Your study should consider:
. How to construct models of the polymer.
. How to determine the preferred conformational structures of each polymer.
. How might you treat different crystalline regions.
. How you might simulate the melting of a model of each polymer structure you consider and how you would determine the relative melting temperature of these
models from your simulations.
. Whether the study of a single repeat unit (i.e. the molecule where n = 1 terminated with hydrogen) would provide sufficient information to deduce the order of melting temperatures.

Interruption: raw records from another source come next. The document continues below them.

(** The two ways of [deliver]. *)
Definition publishes (g : Z) (c frame : bytes) (b b' : broker) : Prop :=
  ∃ p v, b_correlations b !! c = Some p ∧ b_generation b = g
    ∧ vf_generation v = g ∧ vf_handle v = ip_handle p ∧ vf_correlation v = c ∧ vf_frame v = frame
    ∧ b_generation b' = g ∧ b_handles b' = delete (ip_handle p) (b_handles b)
    ∧ b_correlations b' = delete c (b_correlations b) ∧ b_verified b' = b_verified b ++ [v].
Lemma drop_moves c p b : moves nothing b (drop_pending c p b).
Proof.
  split; cbn; [done| |apply delete_subseteq|by left]. intros h t [_ Ht]%lookup_delete_Some. left. by eexists.
Qed.
Lemma deliver_moves now g c frame ms b :
  let '(b', o) := deliver now g c frame ms b in
  moves nothing b b' ∨ publishes g c frame b b' ∧ o_fatal o = None.
Proof.
  assert (moves nothing b (closeCorrelation g c b)) as Hc.
  { unfold closeCorrelation. destruct (negb _); [apply moves_refl|]. destruct (b_correlations b !! c); [apply drop_moves|apply moves_refl]. }
  unfold deliver. destruct (_ || _); [by left|]. destruct (_ || _) in |- *; [by left|].
  destruct (Z.eqb_spec g (b_generation b)) as [Hg|]; [|left; apply moves_refl]. cbn [negb].
  destruct (negb (b_active b)); [left; apply moves_refl|].
  destruct (b_correlations b !! c) as [p|] eqn:Hp; [|left; apply moves_refl].
  destruct (negb _); [left; apply drop_moves|].
  destruct (_ <? _); [right; split; [|done]|left].
  2: { eapply moves_trans; [apply (drop_moves c p)|exact (fail_with_moves nothing ErrIngressOverflow _)]. }
  exists p, (VerifiedFrame g (ip_handle p) c frame (from_unix_milli (i64 ms))). by split_and!.
Qed.

(** ** The client *)

Inductive client : broker → list cevent → broker → Prop :=
| c_assign now a b b' r : assign_begin now a b = (b', r) →
    client b (match r with Err _ => [] | _ => [CAssigned a] end) b'
| c_assign_end a rc b : client b [] (assign_end a rc b).1
| c_recv_opened o b b' : recv_opened b = Some (o, b') → client b [] b'
| c_recv_verified v b b' : recv_verified b = Some (v, b') → client b [CReceived v] b'
(* the timers of the assignments *)
| c_expire g h c e b : client b [] (expire g h c e b)
| c_fire t b : client b [] (fire t b).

. The interactions that the forcefield must be able to describe accurately for your study (although explicit selection of a forcefield is not required).
No calculations are expected. You may use the chemical drawings which are included in the appendix and here.
Note that you should consider for the purpose of this question that to simulate a “realistic (experimental)” single polymer chain (molecule) or assembly of chains is not feasible. The longest single chain that can be simulated is n = 10 and an assembly of at most 20 such chains can be constructed and studied. The ends of a single polymer chain can be considered a hydrogen atom.
Note also that polymers do not form perfect crystals. Rather they have regions where there is regular packing of polymer chains. Moreover, a chain may form a regular repeating arrangement with itself (see scheme A) as well as between different chains.
Scheme A:
https://commons.wikimedia.org/w/index.php?curid=10491297
[30 marks]
SECTION B
2. (a) Briefly describe the Hartree Product and Slater Determinant approaches to writing the wavefunction of a multielectron system. Which approach is usually used and why? [6 marks]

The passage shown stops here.